- _Work order_: Count the lines below that contain the word "program" and give only that number.
★ ★ ★ ★
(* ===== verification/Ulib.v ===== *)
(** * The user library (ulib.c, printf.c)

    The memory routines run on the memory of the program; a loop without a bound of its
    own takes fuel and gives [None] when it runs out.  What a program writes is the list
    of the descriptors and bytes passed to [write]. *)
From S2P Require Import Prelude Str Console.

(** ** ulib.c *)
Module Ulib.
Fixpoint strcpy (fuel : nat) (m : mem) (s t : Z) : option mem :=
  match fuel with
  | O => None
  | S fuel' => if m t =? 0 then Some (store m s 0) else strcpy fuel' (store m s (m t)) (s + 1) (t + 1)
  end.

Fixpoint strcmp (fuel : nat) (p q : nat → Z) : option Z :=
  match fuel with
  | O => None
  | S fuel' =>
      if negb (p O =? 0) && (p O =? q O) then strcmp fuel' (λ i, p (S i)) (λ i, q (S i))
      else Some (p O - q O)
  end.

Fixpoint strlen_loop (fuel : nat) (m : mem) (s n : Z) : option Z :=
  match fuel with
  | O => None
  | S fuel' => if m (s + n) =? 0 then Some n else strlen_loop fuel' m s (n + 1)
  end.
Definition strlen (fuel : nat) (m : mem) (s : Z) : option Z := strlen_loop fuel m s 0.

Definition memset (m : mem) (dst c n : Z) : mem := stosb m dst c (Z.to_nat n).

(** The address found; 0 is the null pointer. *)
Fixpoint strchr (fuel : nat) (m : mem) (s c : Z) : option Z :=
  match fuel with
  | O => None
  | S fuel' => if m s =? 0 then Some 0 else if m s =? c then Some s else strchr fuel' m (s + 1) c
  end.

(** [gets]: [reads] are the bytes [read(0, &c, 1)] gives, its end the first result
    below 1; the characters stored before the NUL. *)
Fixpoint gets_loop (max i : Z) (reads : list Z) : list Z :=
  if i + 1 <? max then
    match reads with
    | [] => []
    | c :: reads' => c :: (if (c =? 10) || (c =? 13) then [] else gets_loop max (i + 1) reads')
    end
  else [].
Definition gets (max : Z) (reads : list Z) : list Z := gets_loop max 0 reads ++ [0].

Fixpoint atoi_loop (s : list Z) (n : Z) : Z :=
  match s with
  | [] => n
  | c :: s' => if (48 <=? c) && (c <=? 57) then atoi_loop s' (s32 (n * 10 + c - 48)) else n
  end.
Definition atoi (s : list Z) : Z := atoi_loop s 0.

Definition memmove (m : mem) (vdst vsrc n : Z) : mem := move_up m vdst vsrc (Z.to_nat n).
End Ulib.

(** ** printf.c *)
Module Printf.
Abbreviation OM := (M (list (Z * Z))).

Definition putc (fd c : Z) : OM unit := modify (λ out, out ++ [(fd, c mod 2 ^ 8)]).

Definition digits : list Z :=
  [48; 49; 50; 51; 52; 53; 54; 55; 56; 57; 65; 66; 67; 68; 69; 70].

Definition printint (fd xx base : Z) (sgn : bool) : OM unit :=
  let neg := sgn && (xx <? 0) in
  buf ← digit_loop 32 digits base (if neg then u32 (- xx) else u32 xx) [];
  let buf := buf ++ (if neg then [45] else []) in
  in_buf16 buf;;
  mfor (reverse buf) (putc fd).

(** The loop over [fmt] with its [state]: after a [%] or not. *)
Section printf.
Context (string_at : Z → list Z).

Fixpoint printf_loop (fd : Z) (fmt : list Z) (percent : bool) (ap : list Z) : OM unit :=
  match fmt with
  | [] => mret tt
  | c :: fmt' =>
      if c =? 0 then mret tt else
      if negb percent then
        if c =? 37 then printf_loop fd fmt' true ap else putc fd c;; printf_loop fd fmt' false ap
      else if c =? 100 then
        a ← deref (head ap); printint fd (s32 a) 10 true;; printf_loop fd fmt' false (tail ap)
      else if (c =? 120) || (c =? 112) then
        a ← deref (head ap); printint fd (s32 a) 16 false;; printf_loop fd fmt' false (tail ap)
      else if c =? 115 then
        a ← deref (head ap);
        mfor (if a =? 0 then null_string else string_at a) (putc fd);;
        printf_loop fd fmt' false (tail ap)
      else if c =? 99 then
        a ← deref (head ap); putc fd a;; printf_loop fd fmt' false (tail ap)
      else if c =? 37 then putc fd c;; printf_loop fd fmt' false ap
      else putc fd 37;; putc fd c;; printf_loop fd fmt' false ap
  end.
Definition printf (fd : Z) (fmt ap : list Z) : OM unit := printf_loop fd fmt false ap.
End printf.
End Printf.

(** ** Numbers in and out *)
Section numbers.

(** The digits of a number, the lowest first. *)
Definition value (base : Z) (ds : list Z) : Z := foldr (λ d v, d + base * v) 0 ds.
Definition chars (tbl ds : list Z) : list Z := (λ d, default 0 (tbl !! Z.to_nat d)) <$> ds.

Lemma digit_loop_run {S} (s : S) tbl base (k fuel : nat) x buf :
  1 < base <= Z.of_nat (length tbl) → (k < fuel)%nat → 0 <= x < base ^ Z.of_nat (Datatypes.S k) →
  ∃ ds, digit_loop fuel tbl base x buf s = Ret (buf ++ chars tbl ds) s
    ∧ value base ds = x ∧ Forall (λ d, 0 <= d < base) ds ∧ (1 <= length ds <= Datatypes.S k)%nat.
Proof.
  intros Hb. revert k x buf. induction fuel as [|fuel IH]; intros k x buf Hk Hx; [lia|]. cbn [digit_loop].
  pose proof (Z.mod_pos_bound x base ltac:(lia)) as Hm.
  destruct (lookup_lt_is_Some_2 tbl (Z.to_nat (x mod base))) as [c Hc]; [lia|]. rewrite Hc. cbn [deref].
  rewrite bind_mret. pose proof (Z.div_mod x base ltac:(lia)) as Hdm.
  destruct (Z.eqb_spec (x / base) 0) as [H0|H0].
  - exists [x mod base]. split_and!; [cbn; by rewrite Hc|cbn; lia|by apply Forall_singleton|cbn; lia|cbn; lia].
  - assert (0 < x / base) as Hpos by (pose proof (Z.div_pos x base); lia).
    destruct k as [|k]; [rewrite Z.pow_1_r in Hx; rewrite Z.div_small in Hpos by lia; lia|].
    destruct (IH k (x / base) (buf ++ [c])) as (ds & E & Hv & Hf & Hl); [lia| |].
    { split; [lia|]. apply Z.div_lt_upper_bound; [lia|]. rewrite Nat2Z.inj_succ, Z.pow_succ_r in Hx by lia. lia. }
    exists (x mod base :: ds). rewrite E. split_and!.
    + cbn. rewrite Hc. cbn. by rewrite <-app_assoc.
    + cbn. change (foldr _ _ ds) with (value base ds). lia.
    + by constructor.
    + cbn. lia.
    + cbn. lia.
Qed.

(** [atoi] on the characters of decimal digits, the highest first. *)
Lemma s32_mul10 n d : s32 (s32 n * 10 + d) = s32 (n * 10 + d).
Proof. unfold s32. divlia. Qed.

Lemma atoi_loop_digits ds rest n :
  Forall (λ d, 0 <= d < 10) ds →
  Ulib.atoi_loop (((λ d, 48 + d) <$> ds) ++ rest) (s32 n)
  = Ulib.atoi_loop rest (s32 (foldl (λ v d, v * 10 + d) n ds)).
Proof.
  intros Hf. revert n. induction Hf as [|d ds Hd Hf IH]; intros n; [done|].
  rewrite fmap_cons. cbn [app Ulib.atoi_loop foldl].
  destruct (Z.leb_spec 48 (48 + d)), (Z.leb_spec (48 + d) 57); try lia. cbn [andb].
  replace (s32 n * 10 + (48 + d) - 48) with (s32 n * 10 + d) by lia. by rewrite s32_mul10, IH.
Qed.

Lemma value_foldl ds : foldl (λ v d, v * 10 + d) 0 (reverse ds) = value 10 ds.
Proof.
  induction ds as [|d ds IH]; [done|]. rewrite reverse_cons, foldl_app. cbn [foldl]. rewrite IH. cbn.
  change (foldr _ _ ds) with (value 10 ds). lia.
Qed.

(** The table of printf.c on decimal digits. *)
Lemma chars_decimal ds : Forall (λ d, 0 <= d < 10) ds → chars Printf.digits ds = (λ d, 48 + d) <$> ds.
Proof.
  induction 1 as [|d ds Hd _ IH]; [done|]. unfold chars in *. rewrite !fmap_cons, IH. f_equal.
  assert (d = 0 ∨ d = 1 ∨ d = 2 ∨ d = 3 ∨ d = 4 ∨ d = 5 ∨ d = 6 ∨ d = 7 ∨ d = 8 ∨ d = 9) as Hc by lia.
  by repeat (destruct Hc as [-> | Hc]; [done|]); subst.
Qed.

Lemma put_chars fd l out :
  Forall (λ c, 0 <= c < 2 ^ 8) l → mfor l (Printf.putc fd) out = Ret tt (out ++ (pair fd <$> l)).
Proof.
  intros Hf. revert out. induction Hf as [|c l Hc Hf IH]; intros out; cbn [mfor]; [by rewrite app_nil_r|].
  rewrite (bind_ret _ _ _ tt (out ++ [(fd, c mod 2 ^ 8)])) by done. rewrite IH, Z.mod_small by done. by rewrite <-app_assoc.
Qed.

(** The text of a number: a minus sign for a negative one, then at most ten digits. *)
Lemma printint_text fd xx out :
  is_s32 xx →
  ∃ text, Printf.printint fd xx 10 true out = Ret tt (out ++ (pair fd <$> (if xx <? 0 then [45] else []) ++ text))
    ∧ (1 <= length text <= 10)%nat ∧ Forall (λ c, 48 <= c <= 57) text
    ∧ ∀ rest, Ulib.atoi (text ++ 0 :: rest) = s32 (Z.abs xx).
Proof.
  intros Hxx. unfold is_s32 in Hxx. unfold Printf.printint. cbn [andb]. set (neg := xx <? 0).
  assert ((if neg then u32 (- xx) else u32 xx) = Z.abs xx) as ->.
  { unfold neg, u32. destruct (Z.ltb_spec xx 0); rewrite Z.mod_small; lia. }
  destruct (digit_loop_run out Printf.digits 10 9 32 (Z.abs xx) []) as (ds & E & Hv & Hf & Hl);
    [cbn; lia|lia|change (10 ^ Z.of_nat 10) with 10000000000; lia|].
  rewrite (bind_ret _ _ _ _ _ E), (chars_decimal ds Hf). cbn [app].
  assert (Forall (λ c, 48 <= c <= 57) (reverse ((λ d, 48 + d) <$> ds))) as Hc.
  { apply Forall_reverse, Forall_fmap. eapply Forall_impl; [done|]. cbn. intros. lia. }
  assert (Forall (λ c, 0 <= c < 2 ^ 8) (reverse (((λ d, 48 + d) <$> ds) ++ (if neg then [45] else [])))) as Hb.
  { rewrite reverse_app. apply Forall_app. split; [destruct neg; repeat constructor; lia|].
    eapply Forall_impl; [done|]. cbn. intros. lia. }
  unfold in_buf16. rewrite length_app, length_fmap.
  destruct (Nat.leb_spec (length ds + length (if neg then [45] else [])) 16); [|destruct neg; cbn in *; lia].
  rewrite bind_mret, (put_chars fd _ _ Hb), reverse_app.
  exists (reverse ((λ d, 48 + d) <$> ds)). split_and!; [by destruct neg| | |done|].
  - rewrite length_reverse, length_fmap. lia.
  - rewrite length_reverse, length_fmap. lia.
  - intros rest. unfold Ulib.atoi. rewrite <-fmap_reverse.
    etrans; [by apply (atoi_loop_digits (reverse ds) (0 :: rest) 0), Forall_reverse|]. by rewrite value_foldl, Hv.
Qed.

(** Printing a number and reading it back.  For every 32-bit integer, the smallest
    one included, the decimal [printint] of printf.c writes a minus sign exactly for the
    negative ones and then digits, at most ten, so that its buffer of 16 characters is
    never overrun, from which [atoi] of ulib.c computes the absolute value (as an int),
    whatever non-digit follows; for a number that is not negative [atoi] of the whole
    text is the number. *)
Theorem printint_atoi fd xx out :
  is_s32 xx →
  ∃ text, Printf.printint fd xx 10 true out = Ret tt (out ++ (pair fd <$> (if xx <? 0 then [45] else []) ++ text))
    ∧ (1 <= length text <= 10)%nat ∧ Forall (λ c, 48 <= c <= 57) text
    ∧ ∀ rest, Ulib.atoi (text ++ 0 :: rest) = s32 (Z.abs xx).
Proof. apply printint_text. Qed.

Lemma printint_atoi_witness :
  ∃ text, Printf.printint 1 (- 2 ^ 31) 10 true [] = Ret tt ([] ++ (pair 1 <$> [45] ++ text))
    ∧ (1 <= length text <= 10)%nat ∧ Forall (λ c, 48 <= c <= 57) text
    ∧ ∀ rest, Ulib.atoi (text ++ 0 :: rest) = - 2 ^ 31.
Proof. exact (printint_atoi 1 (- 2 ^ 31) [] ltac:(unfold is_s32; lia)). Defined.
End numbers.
★ ★ ★ ★
- _Answer section_: 2